- _Work request_: The lines of the records that include "parent" should all be copied.

[Saved entries]
· · · ·
(* ===== verification/StoreRows.v ===== *)
(** * Rows of the store and how they read back

    Facts about the tables of [Store]: the key order of a query, what an insertion
    adds to it, the laws of the text columns, and that a stored event reads back
    with its signature. *)
From S2P Require Import Prelude RustStr Host LedgerPayloads TrustSpine Digests Events SigningSpec Tape TapeSpec WorkflowGraph Canonicalize CanonicalizeSpec Engine EngineSpec Store.
From Stdlib Require Import Lia.
From stdpp Require Import base list gmap strings sorting.

#[local] Open Scope string_scope.
#[local] Open Scope list_scope.
#[local] Open Scope Z_scope.

(** ** Tables in key order *)
Section Tables.
Context {A : Type}.
Implicit Types (m : gmap string A) (p : A -> bool).

#[local] Instance key_le_trans : Transitive (@key_le A).
Proof.
  intros [k1 ?] [k2 ?] [k3 ?]. unfold key_le. cbn. rewrite <- !Is_true_true.
  apply (transitivity (R := String.le)).
Qed.
#[local] Instance key_le_total : Total (@key_le A).
Proof. intros [k1 ?] [k2 ?]. apply String.leb_total. Qed.

Lemma btree_sorted m : StronglySorted key_le (btree_list m).
Proof. apply StronglySorted_merge_sort; apply _. Qed.

Lemma btree_keys_nodup m : NoDup (btree_list m).*1.
Proof. rewrite btree_list_permutation. apply NoDup_fst_map_to_list. Qed.

(** The entries in key order are determined by the map. *)
Lemma btree_unique m l :
  StronglySorted key_le l -> l ≡ₚ map_to_list m -> l = btree_list m.
Proof.
  intros Hl Hp. eapply (StronglySorted_unique_strong key_le); [|done|apply btree_sorted|].
  - intros [k1 a1] [k2 a2] H1 H2 Hle Hge.
    assert (k1 = k2) as -> by (by apply String.leb_antisym).
    rewrite Hp in H1. apply elem_of_map_to_list in H1. apply elem_of_btree_list in H2. congruence.
  - by rewrite btree_list_permutation.
Qed.

Lemma sorted_sublist_filter p (l : list (string * A)) :
  StronglySorted key_le l -> StronglySorted key_le (List.filter (p ∘ snd) l).
Proof.
  induction 1 as [|x l Hs IH Hall]; cbn; [constructor|].
  destruct (p x.2); [|done]. constructor; [done|].
  apply Forall_forall. intros y Hy%list_elem_of_In%filter_In.
  rewrite Forall_forall in Hall. apply Hall. apply list_elem_of_In. by destruct Hy.
Qed.

(** The entries of a map that satisfy a predicate. *)
Definition satisfying p m : gmap string A := filter (fun kv => p kv.2 = true) m.

Lemma btree_filter p m :
  List.filter p (btree_list m).*2 = (btree_list (satisfying p m)).*2.
Proof.
  assert (List.filter p (btree_list m).*2 = (List.filter (p ∘ snd) (btree_list m)).*2) as ->.
  { induction (btree_list m) as [|x l IH]; cbn; [done|]. destruct (p x.2); cbn; by rewrite IH. }
  f_equal. apply btree_unique; [apply sorted_sublist_filter, btree_sorted|].
  apply NoDup_Permutation.
  - apply (NoDup_fmap_1 fst). eapply sublist_NoDup; [apply (btree_keys_nodup m)|].
    apply fmap_sublist. induction (btree_list m) as [|x l IH]; cbn; [done|].
    destruct (p x.2); by constructor.
  - apply NoDup_map_to_list.
  - intros [k a]. rewrite list_elem_of_In, filter_In, <- list_elem_of_In, elem_of_btree_list,
      elem_of_map_to_list. unfold satisfying. by rewrite map_lookup_filter_Some.
Qed.

(** An entry beyond all others comes last. *)
Lemma btree_insert_last m k a :
  (forall k', is_Some (m !! k') -> String.leb k' k = true) -> m !! k = None ->
  btree_list (<[k := a]> m) = btree_list m ++ [(k, a)].
Proof.
  intros Hlast Hk. symmetry. apply btree_unique.
  - assert (Forall (fun x => key_le x (k, a)) (btree_list m)) as Hall.
    { apply Forall_forall. intros [k' a'] Hin%elem_of_btree_list. apply Hlast. eauto. }
    pose proof (btree_sorted m) as Hs. induction Hs as [|x l Hs IH Hx]; cbn.
    + repeat constructor.
    + apply Forall_cons in Hall as [??]. constructor; [by apply IH|].
      apply Forall_app. split; [done|]. by repeat constructor.
  - rewrite (map_to_list_insert m k a Hk), btree_list_permutation. by rewrite Permutation_app_comm.
Qed.

Lemma select_insert_other p m k a :
  m !! k = None -> p a = false ->
  List.filter p (btree_list (<[k := a]> m)).*2 = List.filter p (btree_list m).*2.
Proof.
  intros Hk Hp. rewrite !btree_filter. unfold satisfying.
  rewrite map_filter_insert_False by (cbn; congruence). by rewrite delete_id.
Qed.

Lemma select_insert_last p m k a :
  m !! k = None -> p a = true ->
  (forall k' a', m !! k' = Some a' -> p a' = true -> String.leb k' k = true) ->
  List.filter p (btree_list (<[k := a]> m)).*2 = List.filter p (btree_list m).*2 ++ [a].
Proof.
  intros Hk Hp Hlast. rewrite !btree_filter. unfold satisfying.
  rewrite map_filter_insert_True by done. rewrite btree_insert_last, fmap_app; [done|..].
  - intros k' [a' [Ha' Hpa]%map_lookup_filter_Some]. by eapply Hlast.
  - apply map_lookup_filter_None. by left.
Qed.

Lemma elem_of_select p m a :
  a ∈ List.filter p (btree_list m).*2 <-> exists k, m !! k = Some a /\ p a = true.
Proof.
  rewrite list_elem_of_In, filter_In, <- list_elem_of_In, list_elem_of_fmap. split.
  - intros [([k ?] & -> & Hin%elem_of_btree_list) Hp]. eauto.
  - intros (k & Hk & Hp). split; [|done]. exists (k, a). split; [done|]. by apply elem_of_btree_list.
Qed.
End Tables.

(** ** The laws of the text columns *)

Definition uuid_ok (u : Uuid) : Prop := 0 <= u < 2 ^ 128.

(** A payload whose stored text parses back to it. *)
Definition payload_reads_back `{RowDecoder, RowEncoder} (payload : Payload) : Prop :=
  forall text, payload_to_string payload = Ok text ->
  exists value, json_from_str text = Some value /\ payload_from_value value = Ok payload.

(** The documented behaviour of [uuid], [chrono] and [serde_json] the store relies
    on: the hyphenated text of a UUID parses back, and its byte order is the order
    of the 128-bit values; an RFC 3339 instant parses back; so does a checkpoint. *)
Class RowLaws `{Host, RowDecoder, RowEncoder} : Prop := {
  uuid_round_trip : forall u, uuid_ok u -> uuid_parse_str (uuid_to_string u) = Some u;
  uuid_text_order : forall a b, uuid_ok a -> uuid_ok b -> a <= b ->
    String.leb (uuid_to_string a) (uuid_to_string b) = true;
  rfc3339_round_trip : forall t, parse_from_rfc3339 (to_rfc3339 t) = Some t;
  checkpoint_round_trip : forall c, payload_reads_back (Payload_TapeCheckpointV1 c)
}.

Section Rows.
Context `{Host, Canonicalizer, Crypto, RowDecoder, RowEncoder, !RowLaws}.
Implicit Types (db : Database) (row : StoredRow) (event : Event) (run_id : RunId).

Lemma show_inj a b : uuid_ok a -> uuid_ok b -> uuid_to_string a = uuid_to_string b -> a = b.
Proof. intros Ha Hb Hs. pose proof (uuid_round_trip a Ha) as Hr. rewrite Hs, uuid_round_trip in Hr by done. congruence. Qed.

Lemma show_lt a b : uuid_ok a -> uuid_ok b ->
  String.leb (uuid_to_string a) (uuid_to_string b) = true -> a <> b -> a < b.
Proof.
  intros Ha Hb Hle Hne. destruct (Z.lt_total a b) as [|[|Hgt]]; [done|done|].
  exfalso. apply Hne, show_inj; [done..|]. apply String.leb_antisym; [done|].
  apply uuid_text_order; [done..|lia].
Qed.

(** [row] is keyed by the text of the UUID [u]. *)
Definition row_uuid row (u : EventId) : Prop := uuid_ok u /\ row_id row = uuid_to_string u.

Lemma row_uuid_unique row u u' : row_uuid row u -> row_uuid row u' -> u = u'.
Proof. intros [Hu Hr] [Hu' Hr']. apply show_inj; [done..|congruence]. Qed.

Lemma row_uuid_parse row u : row_uuid row u -> uuid_parse_str (row_id row) = Some u.
Proof. intros [Hu ->]. by apply uuid_round_trip. Qed.

Lemma row_uuid_event_id row u kind : row_uuid row u -> parse_event_id (row_id row) kind = Ok u.
Proof. intros Hu%row_uuid_parse. unfold parse_event_id. by rewrite Hu. Qed.

(** Primary and foreign keys. *)
Record db_wf db : Prop := {
  wf_event : forall k row, db_events db !! k = Some row ->
    row_id row = k /\ exists u, row_uuid row u;
  wf_signature : forall k srow, db_event_signatures db !! k = Some srow ->
    is_Some (db_events db !! k)
}.

Definition row_lt row1 row2 : Prop :=
  forall u1 u2, row_uuid row1 u1 -> row_uuid row2 u2 -> u1 < u2.

Lemma select_sorted db p :
  db_wf db -> StronglySorted row_lt (List.filter p (btree_list (db_events db)).*2).
Proof.
  intros Hwf. rewrite btree_filter. set (m := satisfying p (db_events db)).
  assert (forall k row, (k, row) ∈ btree_list m -> row_id row = k) as Hkey.
  { intros k row Hin%elem_of_btree_list. apply map_lookup_filter_Some in Hin as [Hin _].
    by apply (wf_event _ Hwf) in Hin as [? _]. }
  pose proof (btree_keys_nodup m) as Hnd. pose proof (btree_sorted m) as Hs. clearbody m.
  induction Hs as [|[k row] l Hs IH Hall]; cbn; [constructor|].
  cbn in Hnd. apply NoDup_cons in Hnd as [Hnotin Hnd].
  constructor; [apply IH; [set_solver|done]|].
  apply Forall_forall. intros row' ([k' r] & -> & Hin)%list_elem_of_fmap u1 u2 Hu1 Hu2.
  rewrite Forall_forall in Hall. specialize (Hall _ Hin). cbn in *.
  pose proof (Hkey k row ltac:(set_solver)) as Hk. pose proof (Hkey k' r ltac:(set_solver)) as Hk'.
  destruct Hu1 as [Ho1 He1], Hu2 as [Ho2 He2]. apply show_lt; [done..| |].
  - unfold key_le in Hall. cbn in Hall. congruence.
  - intros ->. apply Hnotin. apply list_elem_of_fmap. exists (k', r). split; [cbn; congruence|done].
Qed.

(** ** Reading rows *)

Lemma to_event_iff row event : to_event row = Ok event <-> row_to_event row = Ok event.
Proof.
  unfold to_event, row_to_event, parse_event_id, parse_run_id, ok_or, result_map.
  destruct (uuid_parse_str (row_id row)); cbn [result_bind map_err]; [|done].
  destruct (uuid_parse_str (row_run_id row)); cbn [result_bind map_err]; [|done].
  destruct (row_parent_event_id row) as [parent|]; cbn [result_bind map_err];
    [destruct (uuid_parse_str parent); cbn [result_bind map_err]; [|done]|];
    (destruct (event_kind_from_value (row_kind row)); [|by destruct (parse_from_rfc3339 (row_occurred_at row))]);
    (destruct (parse_from_rfc3339 (row_occurred_at row)); [|done]);
    (destruct (json_from_str (row_payload row)) as [value|]; [|done]);
    destruct (canonicalize_payload payload_from_value (row_kind row) (row_schema_version row) value);
    cbn [result_bind map_err]; split; congruence.
Qed.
· · · ·
- _Task result_:
  destruct (row_parent_event_id row) as [parent|]; cbn [result_bind map_err];
    [destruct (uuid_parse_str parent); cbn [result_bind map_err]; [|done]|];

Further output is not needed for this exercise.